Activity:
Nothing may be dropped. Retype the whole listing exactly.

START Material to process

(** * MastraOpenDeepResearch: the report workflow, embedded and verified

    A shallow embedding of the orchestration core of the repository:
    - [routeTasks], the [MastraGraph] runner and the report graph
      (src/mastra/workflows/flow.ts),
    - the stage functions, among them [searchWeb], [writeSection] and
      [compileFinalReport] (src/mastra/agents/graphAgent.ts),
    - [formatSections] and the cached, batched Tavily gateway
      [tavilySearchAsync] (src/mastra/tools/utils.ts),
    followed by the properties proved of them.

    Conventions of the embedding.
    - JavaScript objects of type [Section] are mutated in place and shared
      between [state.sections], [state.completed_sections] and
      [state.section]; they live in a [heap] and the state holds
      references ([loc]) to them.
    - An optional or possibly missing property is an [option]; [None] is
      JavaScript's [undefined].
    - The counters of the program are integers ([Z], [nat]).  A missing
      counter stays missing under [+ 1] and compares as [false], as [NaN]
      does.  The numbers of the configuration are integers or [NaN]
      ([number]).
    - A thrown exception is the [Throw] outcome.  [async] functions are run
      to completion in program order, and the state of the outside world
      (language model, search provider) is threaded explicitly, so that two
      calls with the same arguments may be answered differently.
    - Requests started together ([Promise.all]) are issued in the order of
      their list and are taken to settle in that order, all of them before
      the program goes on; delays are not modelled.  In the program a
      request that is still pending when another request of its batch
      fails settles later, and writes to the cache then.
    - An object used as a table ([Record<string, ...>]) is the finite map
      of its own properties; a key that names a member of
      [Object.prototype] and is no property of the table finds that
      member.
    - [console.log], [console.warn] and [console.error] are not modelled. *)

From stdpp Require Import gmap strings list pretty.

Open Scope Z_scope.

Set Warnings "-clear-no-such-hyp".

(** ** Results of fallible code *)

Inductive exn : Type :=
| EntryPointNotSet
| NodeNotFound (node : string)
| NextNodeNotFound (target from : string)
| NoDirectEdge (node : string)
| InvalidResult (node : string)
| TypeError (what : string)
| UnsupportedProvider (provider : string)
| UnsupportedSearchAPI (api : string)
| ExternalError (msg : string).

Inductive outcome (A : Type) : Type :=
| Ok (a : A)
| Throw (e : exn).

Arguments Ok {A} a.
Arguments Throw {A} e.

(** ** Data model (types/index.ts) *)

Record SourceReference : Type := mkSource {
  url : string;
  title : string }.

Record ReportSection : Type := mkSection {
  name : string;
  description : string;
  research : bool;
  content : option string;
  sources : option (list SourceReference) }.

Record SearchQuery : Type := mkQuery { search_query : string }.

Inductive Grade : Type := pass | fail.

Record Feedback : Type := mkFeedback {
  grade : Grade;
  follow_up_queries : list SearchQuery }.

#[global] Instance SourceReference_eq_dec : EqDecision SourceReference.
Proof. solve_decision. Defined.
#[global] Instance ReportSection_eq_dec : EqDecision ReportSection.
Proof. solve_decision. Defined.
#[global] Instance SearchQuery_eq_dec : EqDecision SearchQuery.
Proof. solve_decision. Defined.
#[global] Instance Grade_eq_dec : EqDecision Grade.
Proof. solve_decision. Defined.

(** Section objects are shared by reference. *)
Definition loc : Type := nat.
Definition heap : Type := loc -> ReportSection.

Definition heap_set (h : heap) (l : loc) (s : ReportSection) : heap :=
  fun l' => if decide (l' = l) then s else h l'.

Definition set_content (c : option string) (s : ReportSection) : ReportSection :=
  mkSection (name s) (description s) (research s) c (sources s).

Definition set_sources (srcs : option (list SourceReference)) (s : ReportSection)
  : ReportSection :=
  mkSection (name s) (description s) (research s) (content s) srcs.

(** The object threaded through the graph.  It carries the properties of
  [ReportState] and, once a section is being processed, those of
  [SectionState]; a partial update ([Partial<TState>], [Command.update])
  is an object of the same shape in which [None] means that the key is
  not set by the update. *)
Record State : Type := mkState {
  topic : option string;
  feedback_on_report_plan : option (list string);
  sections : option (list loc);
  completed_sections : option (list loc);
  report_sections_from_research : option string;
  final_report : option string;
  section : option loc;
  search_iterations : option Z;
  search_queries : option (list SearchQuery);
  source_str : option string }.

#[global] Instance State_eq_dec : EqDecision State.
Proof. solve_decision. Defined.

Definition no_update : State :=
  mkState None None None None None None None None None None.

(** [Command<string>]: [{ goto, update? }]. *)
Record Command : Type := mkCommand {
  goto : string;
  update : option State }.

#[global] Instance Command_eq_dec : EqDecision Command.
Proof. solve_decision. Defined.

(** [{ ...a, ...b }] on one property. *)
Definition override {A} (new old : option A) : option A :=
  match new with Some x => Some x | None => old end.

(** [{ ...currentState, ...update }]: a shallow spread, key by key. Every
  update built by the stage functions either sets a key to a defined
  value or copies the value the state already has, so reading a [None]
  of the update as an absent key loses nothing. *)
Definition spread (st upd : State) : State :=
  mkState
    (override (topic upd) (topic st))
    (override (feedback_on_report_plan upd) (feedback_on_report_plan st))
    (override (sections upd) (sections st))
    (override (completed_sections upd) (completed_sections st))
    (override (report_sections_from_research upd) (report_sections_from_research st))
    (override (final_report upd) (final_report st))
    (override (section upd) (section st))
    (override (search_iterations upd) (search_iterations st))
    (override (search_queries upd) (search_queries st))
    (override (source_str upd) (source_str st)).

(** ** routeTasks (workflows/flow.ts, lines 203-265) *)

(** [state.completed_sections ? state.completed_sections.length : 0] *)
Definition completedSectionsCount (state : State) : nat :=
  match completed_sections state with
  | Some cs => length cs
  | None => 0%nat
  end.

(** [state.completed_sections?.some(cs => cs.name === section.name)];
    [undefined] when the list is missing, which the caller negates to
    [true]. *)
Definition isCompleted (h : heap) (state : State) (s : loc) : bool :=
  match completed_sections state with
  | Some cs => existsb (fun cs => bool_decide (name (h cs) = name (h s))) cs
  | None => false
  end.

Definition to_compile : Command := mkCommand "compile-final-report" None.

(** The directive for the selected section [cur]. *)
Definition dispatch (h : heap) (state : State) (cur : loc) : Command :=
  if research (h cur) then
    mkCommand "generate-queries" (Some {|
      topic := topic state;
      section := Some cur;
      search_iterations := Some 0;
      sections := sections state;
      completed_sections := Some (default [] (completed_sections state));
      feedback_on_report_plan := feedback_on_report_plan state;
      report_sections_from_research := report_sections_from_research state;
      final_report := None;
      search_queries := None;
      source_str := None |})
  else
    mkCommand "write-final-sections" (Some {|
      topic := topic state;
      section := Some cur;
      report_sections_from_research :=
        Some (default "" (report_sections_from_research state));
      sections := sections state;
      completed_sections := Some (default [] (completed_sections state));
      feedback_on_report_plan := feedback_on_report_plan state;
      final_report := None;
      search_iterations := None;
      search_queries := None;
      source_str := None |}).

END Material to process

Result:
(** * MastraOpenDeepResearch: the report workflow, embedded and verified

    A shallow embedding of the orchestration core of the repository:
    - [routeTasks], the [MastraGraph] runner and the report graph
      (src/mastra/workflows/flow.ts),
    - the stage functions, among them [searchWeb], [writeSection] and
      [compileFinalReport] (src/mastra/agents/graphAgent.ts),
    - [formatSections] and the cached, batched Tavily gateway
      [tavilySearchAsync] (src/mastra/tools/utils.ts),
    followed by the properties proved of them.

    Conventions of the embedding.
    - JavaScript objects of type [Section] are mutated in place and shared
      between [state.sections], [state.completed_sections] and
      [state.section]; they live in a [heap] and the state holds
      references ([loc]) to them.
    - An optional or possibly missing property is an [option]; [None] is
      JavaScript's [undefined].
    - The counters of the program are integers ([Z], [nat]).  A missing
      counter stays missing under [+ 1] and compares as [false], as [NaN]
      does.  The numbers of the configuration are integers or [NaN]
      ([number]).
    - A thrown exception is the [Throw] outcome.  [async] functions are run
      to completion in program order, and the state of the outside world
      (language model, search provider) is threaded explicitly, so that two
      calls with the same arguments may be answered differently.
    - Requests started together ([Promise.all]) are issued in the order of
      their list and are taken to settle in that order, all of them before
      the program goes on; delays are not modelled.  In the program a
      request that is still pending when another request of its batch
      fails settles later, and writes to the cache then.
    - An object used as a table ([Record<string, ...>]) is the finite map
      of its own properties; a key that names a member of
      [Object.prototype] and is no property of the table finds that
      member.
    - [console.log], [console.warn] and [console.error] are not modelled. *)

From stdpp Require Import gmap strings list pretty.

Open Scope Z_scope.

Set Warnings "-clear-no-such-hyp".

(** ** Results of fallible code *)

Inductive exn : Type :=
| EntryPointNotSet
| NodeNotFound (node : string)
| NextNodeNotFound (target from : string)
| NoDirectEdge (node : string)
| InvalidResult (node : string)
| TypeError (what : string)
| UnsupportedProvider (provider : string)
| UnsupportedSearchAPI (api : string)
| ExternalError (msg : string).

Inductive outcome (A : Type) : Type :=
| Ok (a : A)
| Throw (e : exn).

Arguments Ok {A} a.
Arguments Throw {A} e.

(** ** Data model (types/index.ts) *)

Record SourceReference : Type := mkSource {
  url : string;
  title : string }.

Record ReportSection : Type := mkSection {
  name : string;
  description : string;
  research : bool;
  content : option string;
  sources : option (list SourceReference) }.

Record SearchQuery : Type := mkQuery { search_query : string }.

Inductive Grade : Type := pass | fail.

Record Feedback : Type := mkFeedback {
  grade : Grade;
  follow_up_queries : list SearchQuery }.

#[global] Instance SourceReference_eq_dec : EqDecision SourceReference.
Proof. solve_decision. Defined.
#[global] Instance ReportSection_eq_dec : EqDecision ReportSection.
Proof. solve_decision. Defined.
#[global] Instance SearchQuery_eq_dec : EqDecision SearchQuery.
Proof. solve_decision. Defined.
#[global] Instance Grade_eq_dec : EqDecision Grade.
Proof. solve_decision. Defined.

(** Section objects are shared by reference. *)
Definition loc : Type := nat.
Definition heap : Type := loc -> ReportSection.

Definition heap_set (h : heap) (l : loc) (s : ReportSection) : heap :=
  fun l' => if decide (l' = l) then s else h l'.

Definition set_content (c : option string) (s : ReportSection) : ReportSection :=
  mkSection (name s) (description s) (research s) c (sources s).

Definition set_sources (srcs : option (list SourceReference)) (s : ReportSection)
  : ReportSection :=
  mkSection (name s) (description s) (research s) (content s) srcs.

(** The object threaded through the graph.  It carries the properties of
  [ReportState] and, once a section is being processed, those of
  [SectionState]; a partial update ([Partial<TState>], [Command.update])
  is an object of the same shape in which [None] means that the key is
  not set by the update. *)
Record State : Type := mkState {
  topic : option string;
  feedback_on_report_plan : option (list string);
  sections : option (list loc);
  completed_sections : option (list loc);
  report_sections_from_research : option string;
  final_report : option string;
  section : option loc;
  search_iterations : option Z;
  search_queries : option (list SearchQuery);
  source_str : option string }.

#[global] Instance State_eq_dec : EqDecision State.
Proof. solve_decision. Defined.

Definition no_update : State :=
  mkState None None None None None None None None None None.

(** [Command<string>]: [{ goto, update? }]. *)
Record Command : Type := mkCommand {
  goto : string;
  update : option State }.

#[global] Instance Command_eq_dec : EqDecision Command.
Proof. solve_decision. Defined.

(** [{ ...a, ...b }] on one property. *)
Definition override {A} (new old : option A) : option A :=
  match new with Some x => Some x | None => old end.

(** [{ ...currentState, ...update }]: a shallow spread, key by key. Every
  update built by the stage functions either sets a key to a defined
  value or copies the value the state already has, so reading a [None]
  of the update as an absent key loses nothing. *)
Definition spread (st upd : State) : State :=
  mkState
    (override (topic upd) (topic st))
    (override (feedback_on_report_plan upd) (feedback_on_report_plan st))
    (override (sections upd) (sections st))
    (override (completed_sections upd) (completed_sections st))
    (override (report_sections_from_research upd) (report_sections_from_research st))
    (override (final_report upd) (final_report st))
    (override (section upd) (section st))
    (override (search_iterations upd) (search_iterations st))
    (override (search_queries upd) (search_queries st))
    (override (source_str upd) (source_str st)).

(** ** routeTasks (workflows/flow.ts, lines 203-265) *)

(** [state.completed_sections ? state.completed_sections.length : 0] *)
Definition completedSectionsCount (state : State) : nat :=
  match completed_sections state with
  | Some cs => length cs
  | None => 0%nat
  end.

(** [state.completed_sections?.some(cs => cs.name === section.name)];
    [undefined] when the list is missing, which the caller negates to
    [true]. *)
Definition isCompleted (h : heap) (state : State) (s : loc) : bool :=
  match completed_sections state with
  | Some cs => existsb (fun cs => bool_decide (name (h cs) = name (h s))) cs
  | None => false
  end.

Definition to_compile : Command := mkCommand "compile-final-report" None.

(** The directive for the selected section [cur]. *)
Definition dispatch (h : heap) (state : State) (cur : loc) : Command :=
  if research (h cur) then
    mkCommand "generate-queries" (Some {|
      topic := topic state;
      section := Some cur;
      search_iterations := Some 0;
      sections := sections state;
      completed_sections := Some (default [] (completed_sections state));
      feedback_on_report_plan := feedback_on_report_plan state;
      report_sections_from_research := report_sections_from_research state;
      final_report := None;
      search_queries := None;
      source_str := None |})
  else
    mkCommand "write-final-sections" (Some {|
      topic := topic state;
      section := Some cur;
      report_sections_from_research :=
        Some (default "" (report_sections_from_research state));
      sections := sections state;
      completed_sections := Some (default [] (completed_sections state));
      feedback_on_report_plan := feedback_on_report_plan state;
      final_report := None;
      search_iterations := None;
      search_queries := None;
      source_str := None |}).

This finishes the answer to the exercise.